Oxygenation has multiple reports of improvement with application of inhaled nitric oxide. The use of nitric oxide in conjunction with HFOV may allow acute improvements in oxygenation to provide a critical temporary bridge to possible recovery. However, there are currently no reports of decreased mortality utilizing nitric oxide in conjunction with HFOV.35, 36 Nitric oxide should receive increased research to determine its effects on ICU length of stay, as well as mortality, in ALI/ARDS.

The use of aerosolized medications in conjunction with HFOV has very little reported effectiveness.
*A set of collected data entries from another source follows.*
(** [ctx.lineWidth = v]: the context takes the number [v] converts to, and
    keeps the width it has when that number is zero, negative, infinite or
    NaN. *)
Definition assigned_width (v old : value) : value :=
  match to_number v with
  | Fin q => if Qle_bool q 0 then old else VNum (Fin q)
  | _ => old
  end.

Definition set_strokeStyle (v : value) : drawing unit :=
  λ c, (Normal tt,
        Context (assigned_style v (strokeStyle c)) (lineWidth c) (lineCap c) (lineJoin c)
          (path c) (painted c), []).
Definition set_lineWidth (v : value) : drawing unit :=
  λ c, (Normal tt,
        Context (strokeStyle c) (assigned_width v (lineWidth c)) (lineCap c) (lineJoin c)
          (path c) (painted c), []).
Definition set_lineCap (v : string) : drawing unit :=
  λ c, (Normal tt, Context (strokeStyle c) (lineWidth c) v (lineJoin c) (path c) (painted c), []).
Definition set_lineJoin (v : string) : drawing unit :=
  λ c, (Normal tt, Context (strokeStyle c) (lineWidth c) (lineCap c) v (path c) (painted c), []).
Definition set_path (p : list segment) : drawing unit :=
  λ c, (Normal tt, Context (strokeStyle c) (lineWidth c) (lineCap c) (lineJoin c) p (painted c), []).
Definition set_painted (ps : list paint) : drawing unit :=
  λ c, (Normal tt, Context (strokeStyle c) (lineWidth c) (lineCap c) (lineJoin c) (path c) ps, []).

Definition beginPath : drawing unit := set_path [].
Definition moveTo (x y : value) : drawing unit :=
  c ← get; set_path (path c ++ [MoveTo x y]).
Definition quadraticCurveTo (cpx cpy x y : value) : drawing unit :=
  c ← get; set_path (path c ++ [QuadraticCurveTo cpx cpy x y]).
Definition stroke : drawing unit :=
  c ← get;
  set_painted (painted c ++
    [Paint (strokeStyle c) (lineWidth c) (lineCap c) (lineJoin c) (path c)]).

(** [ctx.clearRect(0, 0, canvas.width, canvas.height)]: the whole layer. *)
Definition clearRect : drawing unit := set_painted [].

(** *** [_drawSmooth] *)

(** The body of the loop at index [i]. *)
Definition curve_to (pts : value) (i : nat) : drawing unit :=
  xi ← lift (prop (elem pts i) "x");
  xj ← lift (prop (elem pts (i + 1)) "x");
  let midX := js_half (js_add xi xj) in
  yi ← lift (prop (elem pts i) "y");
  yj ← lift (prop (elem pts (i + 1)) "y");
  let midY := js_half (js_add yi yj) in
  cpx ← lift (prop (elem pts i) "x");
  cpy ← lift (prop (elem pts i) "y");
  quadraticCurveTo cpx cpy midX midY.

(** [for (let i = ...; i < pts.length - 1; i++)], from index [i], with at
    most [fuel] tests of the condition. *)
Fixpoint curves (fuel : nat) (pts : value) (i : nat) : drawing unit :=
  match fuel with
  | 0 => mret tt
  | S fuel' =>
      len ← lift (prop pts "length");
      if number_lt (of_nat i) (number_pred (to_number len)) then
        curve_to pts i;;
        curves fuel' pts (S i)
      else mret tt
  end.

(** The loop gets one test of its condition more than there can be curves;
    [curves_fuel] below shows that more would change nothing. *)
Definition _drawSmooth (pts color size : value) : drawing unit :=
  if negb (truthy pts) then mret tt
  else
    len ← lift (prop pts "length");
    if number_lt (to_number len) (of_nat 2) then mret tt
    else
      set_strokeStyle color;;
      set_lineWidth size;;
      set_lineJoin "round";;
      set_lineCap "round";;
      beginPath;;
      x0 ← lift (prop (elem pts 0) "x");
      y0 ← lift (prop (elem pts 0) "y");
      moveTo x0 y0;;
      curves (S (extent_from 1 pts)) pts 1;;
      stroke.

(** *** The board's handlers *)

Abbreviation action := (handler sent board).

(** A call on one of the three layers. *)
Definition on_hctx {A} (m : drawing A) : action A :=
  λ b, let '(r, c, es) := m (hctx b) in (r, with_hctx c b, es).
Definition on_rctx {A} (m : drawing A) : action A :=
  λ b, let '(r, c, es) := m (rctx b) in (r, with_rctx c b, es).
Definition on_lctx {A} (m : drawing A) : action A :=
  λ b, let '(r, c, es) := m (lctx b) in (r, with_lctx c b, es).

Definition set_strokes (l : list value) : action unit :=
  λ b, (Normal tt, with_strokes l b, []).
Definition set_currentStroke (l : list value) : action unit :=
  λ b, (Normal tt, Board (hctx b) (rctx b) (lctx b) (color b) (size b) (strokes b) l
                     (isDrawing b) (remoteStrokes b) (_localTempId b) (lastEmit b), []).
Definition set_isDrawing (d : bool) : action unit :=
  λ b, (Normal tt, Board (hctx b) (rctx b) (lctx b) (color b) (size b) (strokes b)
                     (currentStroke b) d (remoteStrokes b) (_localTempId b) (lastEmit b), []).
Definition set_remoteStrokes (m : gmap string value) : action unit :=
  λ b, (Normal tt, Board (hctx b) (rctx b) (lctx b) (color b) (size b) (strokes b)
                     (currentStroke b) (isDrawing b) m (_localTempId b) (lastEmit b), []).
Definition set_localTempId (v : value) : action unit :=
  λ b, (Normal tt, Board (hctx b) (rctx b) (lctx b) (color b) (size b) (strokes b)
                     (currentStroke b) (isDrawing b) (remoteStrokes b) v (lastEmit b), []).
Definition set_lastEmit (t : Z) : action unit :=
  λ b, (Normal tt, Board (hctx b) (rctx b) (lctx b) (color b) (size b) (strokes b)
                     (currentStroke b) (isDrawing b) (remoteStrokes b) (_localTempId b) t, []).

Definition socket_emit (ev : string) (data : value) : action unit := tell (Send ev data).

(** [_start]: [p] is the pointer position [_getPos] computes, [uuid] what
    [crypto.randomUUID()] returns. *)
Definition _start (p : value) (uuid : string) : action unit :=
  set_isDrawing true;;
  set_currentStroke [p];;
  b ← get;
  let startStroke :=
    VObj [("id", VStr uuid); ("points", VArr [p]); ("color", color b); ("size", size b)] in
  set_localTempId (VStr uuid);;
  socket_emit "draw:start" startStroke.
(** One run of the loader on two readable files whose match table has the
    three columns to normalize. *)
Lemma load_data_run (pandas : pandas_version)
  (read_csv : string -> result DataFrame) (m d : DataFrame) (ic iw ip : nat) :
  read_csv "matches.csv" = Ok m ->
  read_csv "deliveries.csv" = Ok d ->
  col_index "city" (columns m) = Some ic ->
  col_index "winner" (columns m) = Some iw ->
  col_index "player_of_match" (columns m) = Some ip ->
  load_data pandas read_csv =
  match after_fillna pandas m ic iw ip with
  | Ok m1 =>
      match getitem_cols m1 ["id"; "season"] with
      | Ok sel =>
          match merge_left d sel "match_id" "id" with
          | Ok d' => ((Some m1, Some d'), None)
          | Raise e => ((None, None), Some e)
          end
      | Raise e => ((None, None), Some e)
      end
  | Raise e => ((None, None), Some e)
  end.
Proof.
  intros Hm Hd Hc Hw Hp. unfold load_data, after_fillna, filled.
  cbv beta iota delta
    [load_body mbind lift alloc deref view mret mraise fillna_inplace].
  rewrite Hm, Hd. destruct pandas; cbn [fillna_blocked orb].
  - run_store. rewrite Hc. run_store. rewrite Hw. run_store. rewrite Hp.
    run_store.
    destruct (getitem_cols _ _) as [sel|e]; [|reflexivity].
    cbn [app List.length nth].
    destruct (merge_left d sel "match_id" "id") as [d'|e]; reflexivity.
  - run_store. rewrite Hc. run_store. rewrite column_series.
    destruct (existsb isna (column ic m) &&
              negb (can_hold (dtype_of (column ic m)) (Str "Unknown")));
      [reflexivity|].
    cbn [orb]. run_store. rewrite Hw. run_store. rewrite column_series.
    destruct (existsb isna (column iw m) &&
              negb (can_hold (dtype_of (column iw m)) (Str "No Result")));
      [reflexivity|].
    cbn [orb]. run_store. rewrite Hp. run_store. rewrite column_series.
    destruct (existsb isna (column ip m) &&
              negb (can_hold (dtype_of (column ip m)) (Str "Unknown")));
      [reflexivity|].
    run_store.
    destruct (getitem_cols _ _) as [sel|e]; [|reflexivity].
    cbn [app List.length nth].
    destruct (merge_left d sel "match_id" "id") as [d'|e]; reflexivity.
Qed.

Lemma load_data_missing_column (pandas : pandas_version)
  (read_csv : string -> result DataFrame) (m d : DataFrame) (name : string) :
  read_csv "matches.csv" = Ok m ->
  read_csv "deliveries.csv" = Ok d ->
  In name ["city"; "winner"; "player_of_match"] ->
  ~ In name (columns m) ->
  exists e, load_data pandas read_csv = ((None, None), Some e).
Proof.
  intros Hm Hd Iname N.
  assert (Has : forall c j, col_index c (columns m) = Some j ->
                            In c (columns m)).
  { intros c j H. apply col_index_nth in H. destruct H as [L <-].
    now apply nth_In. }
  unfold load_data.
  cbv beta iota delta
    [load_body mbind lift alloc deref view mret mraise fillna_inplace].
  rewrite Hm, Hd. run_store.
  destruct (col_index "city" (columns m)) as [ic|] eqn:Hc; [|now eexists].
  destruct pandas.
  - run_store.
    destruct (col_index "winner" (columns m)) as [iw|] eqn:Hw;
      [|now eexists].
    run_store.
    destruct (col_index "player_of_match" (columns m)) as [ip|] eqn:Hp;
      [|now eexists].
    exfalso. apply N. simpl in Iname.
    destruct Iname as [<-|[<-|[<-|[]]]]; eapply Has; eassumption.
  - run_store.
    destruct (existsb isna _ && _); [now eexists|]. run_store.
    destruct (col_index "winner" (columns m)) as [iw|] eqn:Hw;
      [|now eexists].
    run_store.
    destruct (existsb isna _ && _); [now eexists|]. run_store.
    destruct (col_index "player_of_match" (columns m)) as [ip|] eqn:Hp;
      [|now eexists].
    exfalso. apply N. simpl in Iname.
    destruct Iname as [<-|[<-|[<-|[]]]]; eapply Has; eassumption.
Qed.
(** The test the checker makes of the value once the catalog entry is
    known. *)
Local Abbreviation catalog_test value property_type :=
  (if is_enum property_type then
     py_assert (isinstance value CStr);;
     lift (enum_getitem property_type value)
   else
     py_assert (isinstance_of value property_type)).

Lemma check_realm_update_run (var_name prop : string) (w : world)
    (value : pyval) :
  validate_with_model (VDict (w_event w)) EventRealmUpdate = Return tt ->
  dict_get "property" (w_event w) = Some (VStr prop) ->
  dict_get "value" (w_event w) = Some value ->
  check var_name prop w =
  (if str_in prop integer_coded_properties then
     py_assert (isinstance value CInt)
   else
     property_type ← lift (catalog_getitem property_types prop);
     catalog_test value property_type) w.
Proof.
  intros Hbase Hprop Hvalue. unfold check_realm_update, _check_realm_update.
  run_fwd. rewrite (proj2 (py_eq_str_l (VStr prop) prop) eq_refl).
  run_fwd. reflexivity.
Qed.

Lemma check_realm_update_base_fails (var_name prop : string) (w : world)
    (e : exn) :
  validate_with_model (VDict (w_event w)) EventRealmUpdate = Raise e ->
  fst (check var_name prop w) = Raise e.
Proof.
  intros Hbase. unfold check_realm_update, _check_realm_update.
  rewrite bind_run, make_checker_run, Hbase. reflexivity.
Qed.

Lemma check_realm_update_integer_coded (var_name prop : string) (w : world)
    (value : pyval) :
  In prop integer_coded_properties ->
  validate_with_model (VDict (w_event w)) EventRealmUpdate = Return tt ->
  dict_get "property" (w_event w) = Some (VStr prop) ->
  dict_get "value" (w_event w) = Some value ->
  check var_name prop w = py_assert (isinstance value CInt) w.
Proof.
  intros Hin Hbase Hprop Hvalue.
  rewrite (check_realm_update_run _ _ _ _ Hbase Hprop Hvalue).
  replace (str_in prop integer_coded_properties) with true; [reflexivity|].
  symmetry. unfold str_in. apply existsb_exists. exists prop.
  split; [exact Hin | apply String.eqb_refl].
Qed.
(** * smart-product-finder: coordinator, filter and price analysis

    A shallow embedding of the orchestration and aggregation core of the
    repository ([agents/base_agent.py], [agents/coordinator_agent.py],
    [agents/filter_agent.py], [tools/price_validator.py]) together with
    the properties stated about it, followed by the code around that
    core: the product validation of [tools/product_extractor.py], the JD
    and PDD search agents, the search history and the session manager of
    [memory/], and the metrics collector of [logger_config.py].

    Modelling conventions.
    - Product dictionaries are records of optional fields; a missing key
      is [None] and every [dict.get(k, d)] of the source is written
      [default d (field p)].
    - A price is a dynamically typed value ([pyval]): the source guards
      its comparisons with [except (TypeError, ValueError)], so prices
      that are not numbers are part of the input space.  Titles, platform
      tags, urls and shops are texts.
    - A Python [int] is a [Z].  A finite [float] is the rational it
      denotes; values given to the program are ints and finite floats.
      Arithmetic is the interpreter's: ints add exactly, a float sum or
      quotient is the exact result rounded to the nearest binary64
      number, ties to even ([round_double]), a float result beyond the
      binary64 range is an infinity, and converting or dividing ints
      beyond that range raises [OverflowError].  [sum] adds from left
      to right, as the interpreters before version 3.12 do (later ones
      compensate the rounding errors of a float sum, which can change
      the last bit of a float average and nothing else).  The two float
      zeros are not told apart.  Infinities and NaN exist as results of
      arithmetic only ([pyfloat]); [float('inf')] also appears as the
      default sort key, as in the source.
    - A text is a [string], read as the bytes of its UTF-8 encoding:
      equality, lexicographic order and the substring test on the bytes
      are those on the code points.  [str.lower] and [str.strip] follow
      the interpreter's Unicode tables and are parameters ([Text]).
    - Exceptions are values of [exn]; code that can raise returns
      [res A].  Logging is not modelled. *)

From Stdlib Require Import ZArith QArith Qround Qabs Qpower String Ascii List Lia Lqa.
From Stdlib Require Import Sorting.Sorted Sorting.Permutation DecimalString.
From Stdlib Require Import Structures.OrderedTypeEx.
From stdpp Require Import base option list gmap strings.
Import ListNotations.

Local Open Scope string_scope.
Local Open Scope list_scope.

(** ** Python values, exceptions and results *)

Inductive pyval : Type :=
  | VNone
  | VInt (z : Z)
  | VFloat (q : Q)
  | VStr (s : string).

Inductive exn : Type :=
  | TypeError
  | ValueError
  | AttributeError
  | ZeroDivisionError
  | OverflowError
  | IndexError
  | Exception (msg : string).

Inductive res (A : Type) : Type :=
  | OK (a : A)
  | Raise (e : exn).
Arguments OK {A} a.
Arguments Raise {A} e.

#[global] Instance res_ret : MRet res := fun A a => OK a.
#[global] Instance res_bind : MBind res := fun A B k r =>
  match r with
  | OK a => k a
  | Raise e => Raise e
  end.
#[global] Instance res_fmap : FMap res := fun A B f r =>
  match r with
  | OK a => OK (f a)
  | Raise e => Raise e
  end.

(** [for x in l: ...] with a body that may raise. *)
Fixpoint res_map {A B} (f : A -> res B) (l : list A) : res (list B) :=
  match l with
  | [] => OK []
  | x :: l' => y ← f x; ys ← res_map f l'; OK (y :: ys)
  end.

(** The rational denoted by a number; [None] for values that are not
    numbers. *)
Definition as_num (v : pyval) : option Q :=
  match v with
  | VInt z => Some (inject_Z z)
  | VFloat q => Some q
  | _ => None
  end.

(** Truth value of an object ([if max_price:]). *)
Definition truthy (v : pyval) : bool :=
  match v with
  | VNone => false
  | VInt z => negb (Z.eqb z 0)
  | VFloat q => negb (Qeq_bool q 0)
  | VStr s => negb (String.eqb s EmptyString)
  end.

(** ** Ordering comparisons

    A sort key is a value or [float('inf')].  Numbers compare by value,
    strings lexicographically by code point, and every other pairing
    raises [TypeError], [None] against [None] included. *)

Inductive pykey : Type :=
  | KInf
  | KVal (v : pyval).

Definition key_cmp (a b : pykey) : res comparison :=
  match a, b with
  | KInf, KInf => OK Eq
  | KInf, KVal v => match as_num v with Some _ => OK Gt | None => Raise TypeError end
  | KVal v, KInf => match as_num v with Some _ => OK Lt | None => Raise TypeError end
  | KVal (VStr s), KVal (VStr t) => OK (String.compare s t)
  | KVal v, KVal w =>
      match as_num v, as_num w with
      | Some p, Some q => OK (Qcompare p q)
      | _, _ => Raise TypeError
      end
  end.

Definition is_lt (c : comparison) : bool :=
  match c with Lt => true | _ => false end.
Definition is_le (c : comparison) : bool :=
  match c with Gt => false | _ => true end.

(** [a < b], [a <= b] and [a > b] on keys. *)
Definition key_lt (a b : pykey) : res bool := c ← key_cmp a b; OK (is_lt c).
Definition key_le (a b : pykey) : res bool := c ← key_cmp a b; OK (is_le c).

Definition py_lt (a b : pyval) : res bool := key_lt (KVal a) (KVal b).
Definition py_le (a b : pyval) : res bool := key_le (KVal a) (KVal b).
Definition py_gt (a b : pyval) : res bool := key_lt (KVal b) (KVal a).

(** ** Floats

    [round_double x] is the binary64 number nearest to the rational [x],
    ties going to the even significand: significands have 53 bits, the
    unit in the last place is never below [2^-1074], and a rounded
    magnitude of [2^1024] or more is an infinity. *)

Inductive pyfloat : Type :=
  | Finite (q : Q)
  | Infinite (negative : bool)
  | NaN.

Definition pow2 (e : Z) : Q :=
  if (0 <=? e)%Z then inject_Z (2 ^ e) else / inject_Z (2 ^ (- e)).

(** The integer part of the binary logarithm of a positive rational. *)
Definition qlog2 (a : Q) : Z :=
  let k := (Z.log2 (Qnum a) - Z.log2 (Zpos (Qden a)))%Z in
  if Qle_bool (pow2 k) a then k else (k - 1)%Z.

(** The nearest integer, ties to even. *)
Definition rne (t : Q) : Z :=
  let f := Qfloor t in
  match Qcompare (t - inject_Z f) (1 # 2) with
  | Lt => f
  | Gt => (f + 1)%Z
  | Eq => if Z.even f then f else (f + 1)%Z
  end.

Definition round_double (x : Q) : pyfloat :=
  if Qeq_bool x 0 then Finite 0
  else
    let a := Qabs x in
    let e := Z.max (qlog2 a - 52) (-1074) in
    let y := (inject_Z (rne (a / pow2 e)) * pow2 e)%Q in
    if Qle_bool (pow2 1024) y then Infinite (negb (Qle_bool 0 x))
    else Finite (Qred (if Qle_bool 0 x then y else - y)).

Definition float_add (a b : pyfloat) : pyfloat :=
  match a, b with
  | Finite p, Finite q => round_double (p + q)
  | NaN, _ | _, NaN => NaN
  | Infinite s, Infinite t => if Bool.eqb s t then Infinite s else NaN
  | Infinite s, Finite _ | Finite _, Infinite s => Infinite s
  end.

(** [a / b] for a divisor that is not zero. *)
Definition float_div (a b : pyfloat) : pyfloat :=
  match a, b with
  | Finite p, Finite q => round_double (p / q)
  | NaN, _ | _, NaN => NaN
  | Infinite _, Infinite _ => NaN
  | Infinite s, Finite q => Infinite (xorb s (negb (Qle_bool 0 q)))
  | Finite _, Infinite _ => Finite 0
  end.

Definition float_is_zero (a : pyfloat) : bool :=
  match a with
  | Finite q => Qeq_bool q 0
  | _ => false
  end.

(** [float(z)]: [OverflowError] for an int that rounds beyond the
    range. *)
Definition float_of_int (z : Z) : res pyfloat :=
  match round_double (inject_Z z) with
  | Infinite _ => Raise OverflowError
  | f => OK f
  end.

(** ** Arithmetic on numbers: [+], true division [/] and [sum]

    A number met by arithmetic is an int or a float; the floats include
    the results of earlier operations. *)

Inductive pynum : Type :=
  | NInt (z : Z)
  | NFloat (f : pyfloat).

Definition as_pynum (v : pyval) : option pynum :=
  match v with
  | VInt z => Some (NInt z)
  | VFloat q => Some (NFloat (Finite q))
  | _ => None
  end.

Definition to_float (n : pynum) : res pyfloat :=
  match n with
  | NInt z => float_of_int z
  | NFloat f => OK f
  end.

(** Ints add exactly; with a float among the operands an int is
    converted first. *)
Definition num_add (a b : pynum) : res pynum :=
  match a, b with
  | NInt x, NInt y => OK (NInt (x + y))
  | _, _ => x ← to_float a; y ← to_float b; OK (NFloat (float_add x y))
  end.

Definition num_is_zero (n : pynum) : bool :=
  match n with
  | NInt z => (z =? 0)%Z
  | NFloat f => float_is_zero f
  end.

(** The quotient of two ints is the exact quotient rounded once, and
    [OverflowError] when that is beyond the range; otherwise both
    operands are made floats, and the divisor is tested for zero after
    that (an int is zero exactly when its float is). *)
Definition num_truediv (a b : pynum) : res pyfloat :=
  match a, b with
  | NInt x, NInt y =>
      if (y =? 0)%Z then Raise ZeroDivisionError
      else match round_double (inject_Z x / inject_Z y) with
           | Infinite _ => Raise OverflowError
           | f => OK f
           end
  | _, _ =>
      x ← to_float a; y ← to_float b;
      if num_is_zero b then Raise ZeroDivisionError else OK (float_div x y)
  end.
(** * Storage temperature monitor: sampling, alerting and daily logs

    A shallow embedding of the core of [working18.py] and [working12.py]:
    the sensor reader ([StorageTemperatureReader]), the daily log files
    ([LogManager], present in [working18.py] only) and the monitoring state
    of [TemperatureMonitor] (history, alert cooldown, e-mail scheduler,
    threshold settings).

    Conventions of the embedding.
    - Python floats (temperatures, [time.time()] readings) are rationals
      [Q]; [float('inf')] and [float('-inf')] are the two extra points of
      [pyfloat].  Rounding is not modelled.
    - Python [str] is [string]; [lower()] and [strip()] act on the ASCII
      range.
    - A [dict] is an insertion-ordered association list with unique keys,
      a [deque(maxlen=n)] a list trimmed on the left.
    - A [datetime.date] is its day ordinal in [Z]; adding
      [timedelta(days=1)] is [+ 1], and [strftime('%Y-%m-%d')] is a
      parameter of the log manager.
    - Every loop body is one transition function that receives what the
      outside world answers during that iteration (WMI query results,
      clock readings, the outcome of an SMTP session). *)

From Stdlib Require Import Ascii String DecimalString QArith Lqa.
From stdpp Require Import gmap strings list pretty sorting.

Open Scope string_scope.
Open Scope list_scope.

(* ===================================================================== *)
(** * Python built-ins used by the program *)
(* ===================================================================== *)

Module Py.

(** ** Floats *)

(** [a >= b] and [a > b] on finite floats. *)
Definition geb (a b : Q) : bool := Qle_bool b a.
Definition gtb (a b : Q) : bool := negb (Qle_bool a b).

(** Floats with the two infinities, as [min_temp] and [max_temp] hold
    them. *)
Inductive pyfloat : Type :=
  | NegInf
  | Fin (q : Q)
  | PosInf.

(** [a < b] *)
Definition flt (a b : pyfloat) : bool :=
  match a, b with
  | NegInf, NegInf => false
  | NegInf, _ => true
  | Fin _, NegInf => false
  | Fin x, Fin y => gtb y x
  | Fin _, PosInf => true
  | PosInf, _ => false
  end.
(* ===== verification/Selection.v ===== *)
(** * Queries and selection grids

    [src/src/query/selection.c] and [selection.h]: validation and copying of a
    sample request, binary search over its sorted index arrays, and the grid
    iterator that enumerates the chunks (or shards) a request touches. *)

From stdpp Require Import strings.
From S2P Require Import Prelude.

#[local] Open Scope Z_scope.

(** ** Data *)

Definition DAMACY_MAX_RANK : Z := 31.

Record damacy_interval := Interval { beg : Z; end_ : Z }.

(** [dims] holds the entries [0 .. rank). *)
Record damacy_aabb := Aabb { dims : list damacy_interval; aabb_rank : Z }.

(** The tagged union [damacy_axis_selection]; [AxisOther] is a tag that is none
    of the two enumerators. [values = None] is the null pointer. *)
Inductive damacy_axis_selection :=
| AxisInterval (interval : damacy_interval)
| AxisIndices (values : option (list Z)) (count : Z)
| AxisOther.

Record damacy_sample := Sample {
  s_uri : option string; s_rank : Z; s_axes : list damacy_axis_selection }.

Record damacy_batch_spec := BatchSpec {
  dtype : Z; sample_shape : list Z; sample_rank : Z; samples_per_batch : Z }.

Record query_index := QueryIndex { source : Z; output : Z }.
#[export] Instance query_index_eq_dec : EqDecision query_index.
Proof. solve_decision. Defined.

(** [count = 0] marks an interval axis; its [indices] are the null pointer. *)
Record query_axis := QueryAxis { indices : list query_index; count : Z }.
Definition query_axis_none : query_axis := QueryAxis [] 0.

Record selection_grid_axis := GridAxis {
  g_indices : option (list query_index);
  cell_size_index : Z;
  span_cell_beg : Z; span_cell_end : Z;
  current_cell : Z;
  span_entry_beg : Z; span_entry_end : Z;
  current_entry : Z }.

Record selection_grid := Grid {
  g_axes : list selection_grid_axis; g_count : Z; g_rank : Z; finished : bool }.

Record selection_span := Span { sp_begin : Z; sp_count : Z }.

(** [sizeof(struct query_index)]: an [int64_t] and a [uint32_t], padded. *)
Definition sizeof_query_index : Z := 16.
Definition alignof_query_index : Z := 8.

(** ** Validation *)

Definition axis_length (axis : damacy_axis_selection) : damacy_status + Z :=
  match axis with
  | AxisInterval iv =>
      if (beg iv <? 0) || (end_ iv <=? beg iv) then inl DAMACY_INVAL
      else inr (end_ iv - beg iv)
  | AxisIndices values count =>
      match values with
      | None => inl DAMACY_INVAL
      | Some _ => if count =? 0 then inl DAMACY_INVAL else inr count
      end
  | AxisOther => inl DAMACY_INVAL
  end.

(** [values[i] < 0 || values[i] == INT64_MAX] for some [i < count]. *)
Fixpoint bad_value (n : nat) (values : list Z) (i : Z) : option bool :=
  match n with
  | O => Some false
  | S n =>
      v ← aget values i;
      if (v <? 0) || (v =? INT64_MAX) then Some true
      else bad_value n values (i + 1)
  end.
Metered-dose inhalers seem to be ineffective in producing optimal drug deposition.38 Use of flow-driven nebulizers attached to the HFOV circuit has not been studied thoroughly. It is known that the use of flow-driven nebulizers will result in alterations in mPaw and amplitude, which will require adjustment of these variables by clinicians to maintain stable HFOV settings.39 Promising results with HFOV have been reported40 for an aerosol generator that uses a vibrational element to produce an aerosol. Much attention is focusing on the delivery of agents (in addition to aerosolized bronchodilators) that may promote pulmonary vasodilation, aid in pulmonary edema clearance, and transform lung reparative processes.23

Transport and Intervention
Repeated trips to the operating room are required for procedures that cannot be performed in the ICU. At our facility, we have initiated HFOV for multiple trauma patients in the operating room as a rescue method. Based on our experience, we feel that removing these patients from HFOV for transport would be detrimental, especially since lung recruitment, improving hemodynamics, and improved oxygenation/ventilation result from our early intervention. With proper thought and planning, transport on HFOV within the hospital can be safely performed. We have successfully transported many patients on HFOV from the operating room to the ICU and from the ICU to the operating room.42

HFOV has been perceived as a barrier to operative intervention in critically ill patients due to the chest motion involved and to their critical illness or instability. We have successfully and safely performed operative procedures on patients receiving HFOV, however. Procedures such as abdominal exploration, vascular surgery, tracheostomy, bronchoscopy, central-line placement, insertion of inferior vena cava filters, transesophageal echocardiography, and tissue debridement have been performed by our surgical/critical care team.43

William S. Miles, MD is director of surgical critical care, medical director trauma/ICU; and Joseph Hylton, RRT-NPS, CPFT, NCEMT, RCP, is manager, trauma/surgical division, respiratory care services, Carolinas Medical Center, Charlotte, NC.